I mean, right, it's astrology, so its real-life impact is nonexistent, but people's reactions are really interesting. Most people are some variation of "What, so I'm an X now? No way am I an X!" (I for one find what I hastily learned from one random website about Aquariuses to be much more accurately descriptive of my personality than the wishy-washy touchy-feely dreamy fish I was previously purported to be, not that that matters.) I really hope people's reactions to just staying what they've always been are due to this all just being fun and games and changing exactly nothing about the real world; otherwise, these attitudes of "What I've always 'known' above all else!" are rather terrifying.

For someone who took astrological claims seriously and truly believed the positions of the stars in the sky at one's birth actually influenced or outright determined their personality, fate, and compatibility with others, there would be no choice but to accept this new knowledge immediately, switch to the "new" sign, and live as that which they always were, despite having been misled in the past. I'm not terribly familiar with astrological claims, but I assume there is supposed to be some mechanism by which these positions affects people above and beyond their knowledge thereof. So, pretending this was somehow scientifically valid, it doesn't matter what you think you are or what you've always been, the only thing that matters is which constellation the sun was in at your birth. Denying, then, the "new" (actually it seems to have been known since before the Common Era that the alignment of constellations and dates were drifting through an epic cycle) and apparently earthshattering news that you've been wrong your entire life about something so important would be counterproductive and the worst possible response. The only reasonable response would be to adopt your real sign as quickly as possible and try to make up for years of living your life a little out of sync thanks to heeding advice meant for others. But no: "I've always been an X!" "Screw you, I was born a Y and I'll die a Y!" "Z forever!"

Obviously in this case there are two levels of truth. "I was born a Leo" means either (or, until today, presumably both) that one was born when the sun was in the constellation Leo or that one was born on a date that was considered to belong to the sign of Leo. We're learning that the former expression is now untrue for many of us, but people's vehement responses are obviously because the latter expression turns out to be the most important to them in a visceral sense. And I suppose that's reasonable, since we do live in a society in a time period that (at least I assume I'm not extrapolating terribly, though as it tuns out, 25 percent of Americans believe in astrology) is too sophisticated to believe in such primitive nonsense. So of course cultural categories matter more than "reality" in this case, since the reality is impotent either way. Not that the cultural categories aren't, but as far as spending your life half-heartedly identifying with some set of characteristics or reading horoscopes in the hopes they'll have something useful to say about your day, I suppose there's no more reason to disrupt that for these scientific reasons than for the scientific reasons of oh wait, they're stars, exactly how are they supposed to affect your life?

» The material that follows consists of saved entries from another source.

(* ===== verification/Overlap.v ===== *)
(** * Registrations and synchronisations that overlap

    The two objects the program changes by reading, editing and writing back - the
    authorization file of NATS and the namespace of an enclave - under any number
    of overlapping calls ([Concurrent]). *)

From S2P Require Import Prelude GoStrings GoTime Guard Annotations ExoConfig Auth Evaluator Identity Effects K8sOps AuthzHelpers NatsRegistrar EnclaveTools Concurrent.
#[local] Open Scope string_scope.

(** ** The NATS authorization file *)

Section nats.
Context `{U : Unicode} (cfg : NATSConfig).

(** A registration or its removal, as the registrar makes it in SPIFFE mode. *)
Inductive nats_op :=
  | AddEntry (id : Identity)
  | RemoveEntry (id : Identity).
Definition op_id (op : nats_op) : Identity := match op with AddEntry id | RemoveEntry id => id end.
Definition nats_call (op : nats_op) : prog (res ()) :=
  match op with
  | AddEntry id => upsertAuthzEntry cfg id
  | RemoveEntry id => unregisterSPIFFE cfg id
  end.

(** What it makes of the entries. *)
Definition not_of (id : Identity) (e : natsAuthzEntry) : bool := negb (String.eqb (ae_User e) (id_Principal id)).
Definition edit (op : nats_op) (es : list natsAuthzEntry) : list natsAuthzEntry :=
  match op with
  | AddEntry id => replace_entry (buildAuthzEntry id) es
  | RemoveEntry id => List.filter (not_of id) es
  end.
Definition nats_change (ops : list nats_op) (i : nat) (cm o : object) : Prop :=
  exists op, ops !! i = Some op /\ o = cm_set cm authz_key (renderAuthzConfig (edit op (parseAuthzConfig (cm_data cm authz_key)))).
Definition nats_make (ops : list nats_op) (i : nat) (o : object) : Prop :=
  exists id, ops !! i = Some (AddEntry id) /\ cm_data o authz_key = renderAuthzConfig [buildAuthzEntry id].

(** The file as a list of entries. *)
Definition entries (cm : option object) : list natsAuthzEntry :=
  match cm with
  | Some cm => parseAuthzConfig (cm_data cm authz_key)
  | None => []
  end.
Definition well_formed (cm : option object) : Prop :=
  match cm with
  | Some cm => exists es, holds_entries cm es
  | None => True
  end.
(** What the call wants of the file. *)
Definition in_effect (ops : list nats_op) (i : nat) (cm : option object) : Prop :=
  match ops !! i with
  | Some (AddEntry id) => buildAuthzEntry id ∈ entries cm
  | Some (RemoveEntry id) => id_Principal id ∉ (ae_User <$> entries cm)
  | None => True
  end.

Context (ops : list nats_op)
  (Htame : forall i op, ops !! i = Some op -> tame_entry (buildAuthzEntry (op_id op)) = true)
  (Hapart : forall i j a b, ops !! i = Some a -> ops !! j = Some b -> i <> j -> id_Principal (op_id a) <> id_Principal (op_id b)).

Lemma not_of_elem id es e : e ∈ List.filter (not_of id) es <-> e ∈ es /\ ae_User e <> id_Principal id.
Proof. unfold not_of. by rewrite !list_elem_of_In, filter_In, negb_true_iff, String.eqb_neq. Qed.
Lemma not_of_users id es : NoDup (ae_User <$> es) -> NoDup (ae_User <$> List.filter (not_of id) es).
Proof.
  induction es as [|e es IH]; [done|]. cbn. intros [He Hes]%NoDup_cons. destruct (not_of id e); [|by apply IH].
  cbn. apply NoDup_cons. split; [|by apply IH]. intros (x & Hx & [Hin _]%not_of_elem)%list_elem_of_fmap.
  destruct He. apply list_elem_of_fmap. by exists x.
Qed.

(** The entries of a well-formed file, read back. *)
Lemma well_formed_entries cm :
  well_formed (Some cm) -> forallb tame_entry (entries (Some cm)) = true /\ NoDup (ae_User <$> entries (Some cm)).
Proof.
  intros (es & Hes & Hnd & Hcm). cbn. rewrite Hcm, parse_render by done. split; [by apply sort_entries_tame|].
  unfold sort_entries. by rewrite isort_perm.
Qed.

Lemma edit_tame op es : tame_entry (buildAuthzEntry (op_id op)) = true -> forallb tame_entry es = true -> forallb tame_entry (edit op es) = true.
Proof.
  intros Hop Hes. destruct op as [id|id]; [by apply replace_entry_tame|]. apply forallb_True. apply forallb_True in Hes.
  rewrite Forall_forall in Hes |- *. intros x [Hx _]%not_of_elem. by apply Hes.
Qed.
Lemma edit_users op es : NoDup (ae_User <$> es) -> NoDup (ae_User <$> edit op es).
Proof. intros Hes. destruct op as [id|id]; [by apply replace_entry_users|by apply not_of_users]. Qed.

(** A change of the file edits its entries and keeps it well-formed. *)
Lemma change_edits cm o n ns op :
  well_formed (Some cm) -> tame_entry (buildAuthzEntry (op_id op)) = true ->
  o = cm_set cm authz_key (renderAuthzConfig (edit op (parseAuthzConfig (cm_data cm authz_key)))) ->
  well_formed (Some (stamp o n ns)) /\ entries (Some (stamp o n ns)) ≡ₚ edit op (entries (Some cm)).
Proof.
  intros Hcm Hop ->. destruct (well_formed_entries cm Hcm) as [Ht Hnd].
  pose proof (edit_tame op _ Hop Ht) as Het. cbn [entries] in *. set (es := edit op _) in *.
  assert (cm_data (stamp (cm_set cm authz_key (renderAuthzConfig es)) n ns) authz_key = renderAuthzConfig es) as Hd
    by exact (cm_data_set cm authz_key _).
  split; [|rewrite Hd, parse_render by done; apply isort_perm].
  exists es. split_and!; [done|by apply edit_users|exact Hd].
Qed.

Regardless, I certainly hope if, in the future, we are presented with new scientific knowledge that asserts what we've been thinking or doing our entire lives and/or history is incorrect in some area where it might actually matter, we'll be a bit more open to it and not cling to our past beliefs so tenaciously. Unfortunately, that doesn't seem terribly likely. I'm reminded of the Pluto debacle, although that was less about new information and more about consistency in categorization (also it probably doesn't make any difference to anything real how it's categorized). But there's the babies-on-their-tummies versus babies-on-their-backs vacillation and the fat-is-bad—no-wait-carbs-are-bad debate, and I'm sure there are plenty of other life-changing discoveries to come. (Though in both of these cases I think we've held each position more than once over our history, so the problem seems to be either in changes in how we measure outcomes or in properly designing and analyzing studies. I guess when scientific consensus changes that much (or doesn't actually reach consensus) in one's lifetime, it's harder to feel certain that this time it's right, so personal choice and preference does actually seem to be (and may be, for all I know) a valid way of making decisions above and beyond the evidence.) I think these habits of disregarding evidence and relying on our intuitions, wishes, or anecdotal evidence bode ill for our nation as a whole and the state of ourselves and our minds as human beings.